In this quickstart, you will learn how to easily build an AI agent entirely in Snowflake. We will walk through a scenario in the healthcare industry to illustrate this.
Contact Center is a critical business function for a Payer/Health Plan. There is heightened focus particularly with the growing market demand for customer centric experiences in Healthcare. Improving the operational efficiency of contact centers and reducing agent burnout are also key priorities for all enterprises.
Business Scenario
You are the Business Leader for a Payer/Health Plan's Contact Center operations. There are 4 primary caller personas reaching your Contact Center - Member, Provider, Employer and Broker.

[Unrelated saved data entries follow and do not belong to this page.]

(** * hyprvoice: control bus, configuration, transcription and injection

  A shallow embedding of the Go sources of hyprvoice (daemon, CLI client,
  configuration loader, transcription factory and adapters, text injector)
  together with the properties of them that the specification states.

  Conventions.
  - Go [string] is a byte sequence: Rocq [string] (a list of [ascii]).
  - Go [int] and [time.Duration] are [Z]; a duration counts nanoseconds.
    Only comparisons with zero and constants occur, so no wrap-around arises.
  - A Go [error] is observed through its [Error()] text: [error := string],
    and a nil error is [None].
  - A Go [map[K]V] is a stdpp [gmap]; indexing a missing key gives the zero
    value of [V]. *)

From Stdlib Require Import ZArith List Ascii String DecimalString.
From stdpp Require Import base option list gmap strings.

Local Open Scope string_scope.
Local Open Scope list_scope.
Local Open Scope Z_scope.

(** ** Errors and results *)

Definition error := string.

(** [(T, error)] return values: exactly one side is meaningful. *)
Inductive result (A : Type) : Type :=
| Ok (a : A)
| Err (e : error).
Arguments Ok {A} a.
Arguments Err {A} e.

Definition is_ok {A} (r : result A) : bool :=
  match r with Ok _ => true | Err _ => false end.

(** [fmt]'s [%d] verb on an integer. *)
Definition fmt_d (n : Z) : string := NilZero.string_of_int (Z.to_int n).

(** [m[k]] on a [map[string]bool]: [false] when the key is absent. *)
Definition index_bool (m : gmap string bool) (k : string) : bool :=
  default false (m !! k).

(** A map literal whose values are all [true]. *)
Definition true_set (keys : list string) : gmap string bool :=
  list_to_map ((fun k => (k, true)) <$> keys).

(** ** Package notify (internal/notify/message.go) *)

Module notify.

(** [type MessageType int], numbered by [iota]. *)
Definition MessageType := Z.

Definition MsgRecordingStarted : MessageType := 0.
Definition MsgTranscribing : MessageType := 1.
Definition MsgConfigReloaded : MessageType := 2.
Definition MsgOperationCancelled : MessageType := 3.
Definition MsgRecordingAborted : MessageType := 4.
Definition MsgInjectionAborted : MessageType := 5.

Record MessageDef := {
  Type_ : MessageType;
  ConfigKey : string;
  DefaultTitle : string;
  DefaultBody : string;
  IsError : bool
}.

Definition MessageDefs : list MessageDef := [
  Build_MessageDef MsgRecordingStarted "recording_started" "Hyprvoice" "Recording Started" false;
  Build_MessageDef MsgTranscribing "transcribing" "Hyprvoice" "Recording Ended... Transcribing" false;
  Build_MessageDef MsgConfigReloaded "config_reloaded" "Hyprvoice" "Config Reloaded" false;
  Build_MessageDef MsgOperationCancelled "operation_cancelled" "Hyprvoice" "Operation Cancelled" false;
  Build_MessageDef MsgRecordingAborted "recording_aborted" "" "Recording Aborted" true;
  Build_MessageDef MsgInjectionAborted "injection_aborted" "" "Injection Aborted" true
].

Record Message := {
  Title : string;
  Body : string;
  MsgIsError : bool
}.

(** *** Notifiers (the [Notifier] interface and its three implementations) *)

Inductive Notifier :=
| Desktop (messages : gmap Z Message)
| Log (messages : gmap Z Message)
| Nop.

Definition NewDesktop (messages : gmap Z Message) := Desktop messages.
Definition NewLog (messages : gmap Z Message) := Log messages.

Definition NewNotifier (notifType : string) (messages : gmap Z Message)
    : Notifier :=
  if String.eqb notifType "desktop" then NewDesktop messages
  else if String.eqb notifType "log" then NewLog messages
  else Nop.

(** What a notifier emits: a [notify-send] invocation (with critical
    urgency or not) or a log line. *)
Inductive Output :=
| NotifySend (critical : bool) (title body : string)
| LogLine (line : string).

Definition Error (n : Notifier) (msg : string) : list Output :=
  match n with
  | Desktop _ => [NotifySend true "Hyprvoice Error" msg]
  | Log _ => [LogLine ("Hyprvoice Error: " +:+ msg)]
  | Nop => []
  end.

Definition Send (n : Notifier) (mt : MessageType) : list Output :=
  match n with
  | Desktop messages =>
      match messages !! mt with
      | None => []
      | Some msg =>
          if MsgIsError msg then Error n (Body msg)
          else [NotifySend false (Title msg) (Body msg)]
      end
  | Log messages =>
      match messages !! mt with
      | None => []
      | Some msg =>
          if MsgIsError msg then Error n (Body msg)
          else [LogLine (Title msg +:+ ": " +:+ Body msg)]
      end
  | Nop => []
  end.

End notify.

(** ** The outside world

  The code reaches the operating system, the network and helper programs
  through library calls. A function that does so is embedded as a
  computation that reads the answers from an oracle and records, in program
  order, every call it makes. *)

Module sys.

(** An argument of a [log.Printf] line; the elapsed time of a request is
    not otherwise observable. *)
Inductive LogArg :=
| AInt (n : Z)
| AStr (s : string)
| AQuoted (s : string)
| AElapsed.

(** One part of a multipart form body. *)
Inductive Part :=
| FormFile (fieldname filename content : string)
| FormField (fieldname value : string).

(** A [context.Context] as the callee sees it: the error [ctx.Err()]
    reports when it is already done, and the time left to its deadline. *)
Record Context := {
  ctx_err : option error;
  ctx_left : option Z
}.

(** An HTTP request, bound to the context it was created with. *)
Record Request := {
  Ctx : Context;
  Method : string;
  URL : string;
  ContentType : string;
  Form : list Part
}.

Record Response := {
  StatusCode : Z;
  Body : string
}.

(** The request of the OpenAI-compatible client's [CreateTranscription]. *)
Record AudioRequest := {
  AudioModel : string;
  Reader : string;
  FilePath : string;
  AudioLanguage : string
}.

Definition Background : Context := {| ctx_err := None; ctx_left := None |}.

Definition WithTimeout (ctx : Context) (timeout : Z) : Context :=
  {| ctx_err := ctx_err ctx;
     ctx_left := match ctx_left ctx with
                 | Some d => Some (Z.min d timeout)
                 | None => Some timeout
                 end |}.

Inductive Call :=
| Log (format : string) (args : list LogArg)
| HttpDo (req : Request)
| CreateTranscription (ctx : Context) (req : AudioRequest)
| LookPath (file : string)
| Getenv (name : string)
| Sleep (d : Z)
| Run (argv : list string)
| CheckClipboardAvailable
| GetClipboard (timeout : Z)
| SetClipboard (text : string) (timeout : Z)
| Go (after : Z) (call : Call).

(** The answers of the outside world. [convertToWAV] and the three
    clipboard helpers are functions of the repository whose files are
    missing; they are parameters here, like the library calls. *)
Record World := {
  convertToWAV : string -> result string;
  new_request : string -> option error;
  http_do : Request -> result Response;
  json_text : string -> result string;
  create_transcription : Context -> AudioRequest -> result string;
  look_path : string -> option error;
  getenv : string -> string;
  run : Context -> list string -> option error;
  checkClipboardAvailable : option error;
  getClipboard : Context -> Z -> result string;
  setClipboard : Context -> string -> Z -> option error
}.

(** Computations: given the world, a value and the calls made. *)
Definition M (A : Type) : Type := World -> A * list Call.

Definition ret {A} (a : A) : M A := fun _ => (a, []).

Definition bind {A B} (m : M A) (k : A -> M B) : M B :=
  fun w => let (a, t1) := m w in
           let (b, t2) := k a w in
           (b, t1 ++ t2).

(** Make a call and read its answer. *)
Definition call {A} (c : Call) (answer : World -> A) : M A :=
  fun w => (answer w, [c]).

(** Read a pure parameter of the world without an observable call. *)
Definition ask {A} (answer : World -> A) : M A :=
  fun w => (answer w, []).

Definition value {A} (m : M A) (w : World) : A := fst (m w).
Definition calls {A} (m : M A) (w : World) : list Call := snd (m w).

End sys.

Notation "'let*' x ':=' m 'in' k" := (sys.bind m (fun x => k))
  (at level 10, x name, m at level 100, k at level 200).
Notation "'do*' m 'in' k" := (sys.bind m (fun _ => k))
  (at level 10, m at level 100, k at level 200).

(** ** Package transcriber: configuration and factory
  (internal/transcriber/transcriber.go) *)

Module transcriber.

Record Config := {
  Provider : string;
  APIKey : string;
  Language : string;
  Model : string;
  ServerURL : string
}.

(** The implementations of the [TranscriptionAdapter] interface: a value
    of this type is an adapter built by the constructor of the same name. *)
Inductive TranscriptionAdapter :=
| OpenAIAdapter (config : Config)
| GroqTranscriptionAdapter (config : Config)
| GroqTranslationAdapter (config : Config)
| WhisperCppAdapter (serverURL : string) (config : Config)
| MistralAdapter (config : Config).

(** Modelled from the spec: the constructors of the hosted OpenAI and Groq
    adapters, whose files are missing; each variant is selected by the
    provider tag and keeps the configuration it is given. *)
Definition NewOpenAIAdapter (config : Config) := OpenAIAdapter config.
Definition NewGroqTranscriptionAdapter (config : Config) :=
  GroqTranscriptionAdapter config.
Definition NewGroqTranslationAdapter (config : Config) :=
  GroqTranslationAdapter config.

(** [NewWhisperCppAdapter] copies the server URL and fixes the HTTP
    client timeout to 60 s. *)
Definition NewWhisperCppAdapter (config : Config) :=
  WhisperCppAdapter (ServerURL config) config.

(** [NewMistralAdapter] points an OpenAI-compatible client at
    https://api.mistral.ai/v1 with the configured key. *)
Definition NewMistralAdapter (config : Config) := MistralAdapter config.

You have a dual imperative to deliver improved caller experience and at the same time reduce the overall Contact Center operations cost.
Based on a detailed study, you have identified key challenges faced by Contact Center Agents that are leading to operational inefficiency and lower caller satisfaction.
Key problems that Contact Centers face
-
Lack of timely information: Limited ability to gain quicker insights from key information sources makes it harder to have a more personalized interaction with the caller:
- Prior call interactions with the specific caller
- Knowledge base/documentation assets such as help docs, benefit documents, contact documents, etc
-
Lack of contextualized information: The Enterprise Data team has a curated Member 360 Data Product Table which holds rich information on each member. However, there is no usage of this rich information during member call interactions since the Contact Center Agents are more proficient in natural language interactions and not technologically savvy.
-
Lack of predictive insights: Agents are not equipped with any form of predictive intelligence (e.g. potential call reason) that can help in faster resolution of issues.
-
Lack of guided workflows: Agents are expecting advanced features such as recommended "next best action" and AI generated drafts to get their tasks done more efficiently.
What You Will Learn
- How to use Snowflake Notebooks to develop agentic workflows using any open-source model such as Whisper
- How to leverage Cortex Search for a hybrid (vector and keyword) search engine on text data
- How to use Cortex Analyst to help you create applications capable of reliably answering business questions based on your structured data in Snowflake
- How to use ML Functions to build a classification model in a low-code way
- How to use Cortex LLM functions (Cortex Complete) for access to industry-leading large language models (LLMs)
- How to use Cortex Agents to orchestrate across both structured and unstructured data sources to deliver insights
- How to build a chatbot application using Streamlit in Snowflake
Prerequisites
What You Will Build
- A Snowflake Notebook on Container Runtime to process unstructured data (audio files and PDFs) and build a Caller Intent ML Classification Model and execute predictions:
- Audio-to-text transcription using
whisper - PDF processing and text chunking using Snowflake LLM functions
- Audio-to-text transcription using
- A Cortex Agent to orchestrate across both structured and unstructured data sources to deliver insights
- A chatbot application using Streamlit
Architecture Diagram:

The created "Data Agent" ties these features together to provide a single app for end users to use natural language to ask questions and get answers in natural language regardless of whether the underlying data is structured or unstructured.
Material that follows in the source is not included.